[EXERCISE DATA — start]

(** * The ticket queue routes of [server/routes.ts]

    A shallow embedding of the three queue handlers registered by
    [registerRoutes]

      - [POST /api/queue/sync]            (routes.ts, lines 551-644)
      - [POST /api/queue/add-and-notify]  (routes.ts, lines 667-739)
      - [POST /api/queue/update-status]   (routes.ts, lines 742-782)

    together with the properties the design document states about them.

    The handlers read and write one durable document through
    [loadQueueData] / [saveQueueData] and call the e-mail and WhatsApp
    services.  Both are effects: a handler is modelled as a computation
    over the durable document that also emits the list of effects it
    performed, in program order.

    Scope of the model: request bodies are JSON documents whose orders
    are JSON objects; [console] output is left out; the module
    [./queue-storage] is not among the sources and its two functions
    are taken as whole-document load and save.

    Further routes of the same file are embedded after the queue: the
    WhatsApp webhook, the product defaults, login, the two middlewares
    and the routes they guard over orders and payments, the e-mail
    recipients with their pattern, and the e-mail notification routes.
    Their collaborators ([storage], [bcrypt], the e-mail and WhatsApp
    services, the zod schemas) are not among the sources either: each
    call is answered by a parameter, and [parseInt] of a route
    parameter is given as its result. *)

From Stdlib Require Import ZArith.
From stdpp Require Import gmap strings list fin_maps pretty.

#[local] Set Warnings "-register-all".

(** ** JavaScript values *)

(** Values that travel in a JSON request body or sit in the queue
    document.  Numbers are the integers ([currentNumber] is a counter;
    the handlers only test numbers for truthiness and equality).
    [JDate] is a [Date] object, identified with its time value. *)
Inductive jsval : Type :=
| JUndefined
| JNull
| JBool (b : bool)
| JNum (n : Z)
| JStr (s : string)
| JDate (t : Z)
| JArr (l : list jsval)
| JObj (m : gmap string jsval).

(** An order is a JSON object: a finite map from property names to
    values.  The handlers read [id], [createdAt] and [status]; every
    other property is payload. *)
Abbreviation order := (gmap string jsval).

(** [!v] is [negb (truthy v)]. *)
Definition truthy (v : jsval) : bool :=
  match v with
  | JUndefined | JNull => false
  | JBool b => b
  | JNum n => negb (Z.eqb n 0)
  | JStr s => negb (String.eqb s "")
  | JDate _ | JArr _ | JObj _ => true
  end.

(** [a === b].  Dates, arrays and objects compare by reference; the two
    sides of every comparison in the handlers come from different
    documents (the request body and the queue file), so two such values
    are never the same reference. *)
Definition strict_eq (a b : jsval) : bool :=
  match a, b with
  | JUndefined, JUndefined => true
  | JNull, JNull => true
  | JBool x, JBool y => Bool.eqb x y
  | JNum x, JNum y => Z.eqb x y
  | JStr x, JStr y => String.eqb x y
  | _, _ => false
  end.

(** [o.k]: the value of the property, [undefined] when it is absent. *)
Definition prop (o : order) (k : string) : jsval :=
  default JUndefined (o !! k).

(** [xs.includes(x)] (SameValueZero coincides with [===] here: there is
    no NaN among these values). *)
Definition includes (xs : list jsval) (x : jsval) : bool :=
  existsb (strict_eq x) xs.

(** ** The queue document *)

(** What [loadQueueData] returns and [saveQueueData] receives. *)
Record QueueData : Type := mkQueue {
  orders : list order;
  currentPrefix : jsval;
  currentNumber : jsval
}.

(** The durable side of the server: the queue document and whether the
    storage medium currently takes writes. *)
Record World : Type := mkWorld {
  queue : QueueData;
  writable : bool
}.

Definition order_ids (q : QueueData) : list jsval :=
  map (λ o : order, prop o "id") (orders q).

(** ** Notifications *)

Inductive channel : Type := Email | WhatsAppAdmin | WhatsAppCustomer.

(** One constructor per service method the queue routes call. *)
Inductive notification : Type :=
| SendNewOrderNotification (o : order)
    (* emailService.sendNewOrderNotification(order) *)
| NotifyAdminsAboutNewOrder (o : order)
    (* whatsappService.notifyAdminsAboutNewOrder(order) *)
| NotifyCustomerAboutOrder (o : order) (phone : jsval)
    (* whatsappService.notifyCustomerAboutOrder(order, customerPhone) *)
| NotifyCustomerAboutStatusUpdate (o : order) (phone : jsval).
    (* whatsappService.notifyCustomerAboutStatusUpdate(order, customerPhone) *)

Definition channel_of (n : notification) : channel :=
  match n with
  | SendNewOrderNotification _ => Email
  | NotifyAdminsAboutNewOrder _ => WhatsAppAdmin
  | NotifyCustomerAboutOrder _ _ => WhatsAppCustomer
  | NotifyCustomerAboutStatusUpdate _ _ => WhatsAppCustomer
  end.

(** A service method returns a promise; it settles one of two ways. *)
Inductive outcome : Type :=
| Fulfilled (sent : bool)
| Rejected.

(** What a handler does to the outside, in program order. *)
Inductive effect : Type :=
| Saved (q : QueueData)
| Dispatched (n : notification).

(** Everything a handler reads from its surroundings: the channel
    adapters, the clock and the [Date] constructor. *)
Record Env : Type := mkEnv {
  adapter : notification → outcome;
  (* the instant [new Date()] yields while the i-th array element is
     being processed *)
  now : nat → Z;
  (* the time value of [new Date(v)] *)
  date_value : jsval → Z
}.

(** ** Handler computations *)

(** A statement either completes with a value or throws. *)
Inductive completion (A : Type) : Type :=
| Normal (a : A)
| Thrown.
Arguments Normal {A} a.
Arguments Thrown {A}.

(** A computation runs against the world and yields its completion, the
    world it leaves behind and the effects it performed. *)
Definition M (A : Type) : Type := World → completion A * World * list effect.

Global Instance M_ret : MRet M := λ A a w, (Normal a, w, []).

Global Instance M_bind : MBind M := λ A B k c w,
  match c w with
  | (Normal a, w1, e1) =>
      match k a w1 with
      | (r, w2, e2) => (r, w2, e1 ++ e2)
      end
  | (Thrown, w1, e1) => (Thrown, w1, e1)
  end.

Definition throw {A} : M A := λ w, (Thrown, w, []).

(** Modelled from the spec: [loadQueueData] of the module
    [./queue-storage], which is not part of the sources at hand.  It
    returns the full durable snapshot and never fails the caller. *)
Definition loadQueueData : M QueueData := λ w, (Normal (queue w), w, []).

(** Modelled from the spec: [saveQueueData] of the module
    [./queue-storage].  It replaces the whole durable snapshot in one
    step, or fails with an exception and leaves the snapshot as it was. *)
Definition saveQueueData (q : QueueData) : M unit :=
  λ w,
    if writable w
    then (Normal tt, mkWorld q (writable w), [Saved q])
    else (Thrown, w, []).

(** Calling a service method: the call happens now, the promise it
    returns settles as the adapter decides. *)
Definition call (env : Env) (n : notification) : M outcome :=
  λ w, (Normal (adapter env n), w, [Dispatched n]).

(** [await p]: a rejected promise throws at the await. *)
Definition await (p : outcome) : M bool :=
  match p with
  | Fulfilled b => mret b
  | Rejected => throw
  end.

(** [xs.forEach(f)] *)
Fixpoint forEach {A} (f : A → M unit) (xs : list A) : M unit :=
  match xs with
  | [] => mret tt
  | x :: xs' => f x ;; forEach f xs'
  end.

(** ** Responses *)

(** [res.status(code).json({ success, message, orderCount, ... })].
    [success] is [false] when the body has no such field; the
    [timestamp] and [error] fields are left out. *)
Record response : Type := mkResponse {
  code : nat;
  success : bool;
  message : string;
  orderCount : option nat
}.

Definition json_message (c : nat) (msg : string) : response :=
  mkResponse c false msg None.

(** What a route handler amounts to: the response it sends, the world
    it leaves behind and the effects it performed. *)
Definition handler : Type := World → response * World * list effect.

(** [try { body } catch (error) { return res.status(500).json(...) }] *)
Definition try_catch (body : M response) (on_error : response) : handler :=
  λ w,
    match body w with
    | (Normal r, w1, e1) => (r, w1, e1)
    | (Thrown, w1, e1) => (on_error, w1, e1)
    end.

Definition reply (h : handler) (w : World) : response := (h w).1.1.
Definition after (h : handler) (w : World) : World := (h w).1.2.
Definition effects (h : handler) (w : World) : list effect := (h w).2.

(** ** POST /api/queue/sync *)

(** The [orders] field of the body, as far as the handler inspects it:
    [!orders], [Array.isArray(orders)], and then the elements, which
    are order objects. *)
Inductive orders_field : Type :=
| OrdersFalsy                     (* undefined, null, false, 0 or the empty string *)
| OrdersNotArray                  (* any other value that is not an array *)
| OrdersArray (os : list order).

(** [const { orders, currentPrefix, currentNumber } = req.body] *)
Record sync_body : Type := mkSyncBody {
  sync_orders : orders_field;
  sync_currentPrefix : jsval;
  sync_currentNumber : jsval
}.

(** The callback of [orders.map] (lines 608-618): a missing creation
    date is set to the current instant, then the order is copied with
    [createdAt] turned into a [Date]. *)
Definition process_order (env : Env) (i : nat) (o : order) : order :=
  let o1 :=
    if negb (truthy (prop o "createdAt"))
    then <["createdAt" := JDate (now env i)]> o
    else o in
  <["createdAt" := JDate (date_value env (prop o1 "createdAt"))]> o1.

(** The callback of [newOrders.forEach] (lines 592-600).  It is an
    [async] function: it runs up to its first [await], that is, it calls
    the e-mail service, and returns; whatever the promise does later is
    handled inside the callback's own [try]/[catch]. *)
Definition notify_new_order (env : Env) (o : order) : M unit :=
  call env (SendNewOrderNotification o) ;; mret tt.

(** [orders.filter(order => !currentOrderIds.includes(order.id))] *)
Definition new_orders (currentOrderIds : list jsval) (os : list order) : list order :=
  List.filter (λ o : order, negb (includes currentOrderIds (prop o "id"))) os.

Definition sync_try (env : Env) (b : sync_body) : M response :=
  match sync_orders b with
  | OrdersFalsy =>
      mret (json_message 400 "Dados inválidos: orders não definido")
  | OrdersNotArray =>
      mret (json_message 400 "Dados inválidos: orders deve ser um array")
  | OrdersArray os =>
      if negb (truthy (sync_currentPrefix b)) then
        mret (json_message 400 "Dados inválidos: currentPrefix não definido")
      else if negb (truthy (sync_currentNumber b)) then
        mret (json_message 400 "Dados inválidos: currentNumber não definido")
      else
        currentData ← loadQueueData;
        let currentOrderIds := order_ids currentData in
        let newOrders := new_orders currentOrderIds os in
        forEach (notify_new_order env) newOrders ;;
        let processedOrders := imap (process_order env) os in
        saveQueueData
          (mkQueue processedOrders (sync_currentPrefix b) (sync_currentNumber b)) ;;
        mret (mkResponse 200 true "Dados sincronizados com sucesso"
                (Some (length processedOrders)))
  end.

Definition sync (env : Env) (b : sync_body) : handler :=
  try_catch (sync_try env b) (json_message 500 "Erro interno do servidor").

(** ** POST /api/queue/add-and-notify *)

(** [const { order, customerPhone } = req.body].  [None] stands for a
    missing (or otherwise falsy) [order]. *)
Record add_body : Type := mkAddBody {
  add_order : option order;
  add_customerPhone : jsval
}.

(** [p.catch(err => null)]: the derived promise never rejects. *)
Definition catch_null (p : outcome) : outcome :=
  match p with
  | Fulfilled b => Fulfilled b
  | Rejected => Fulfilled false
  end.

[EXERCISE DATA — finish]

Find every line in the records above that holds the word "Dispatched", and copy each one.

* WRITTEN ANSWER
| Dispatched (n : notification).
  λ w, (Normal (adapter env n), w, [Dispatched n]).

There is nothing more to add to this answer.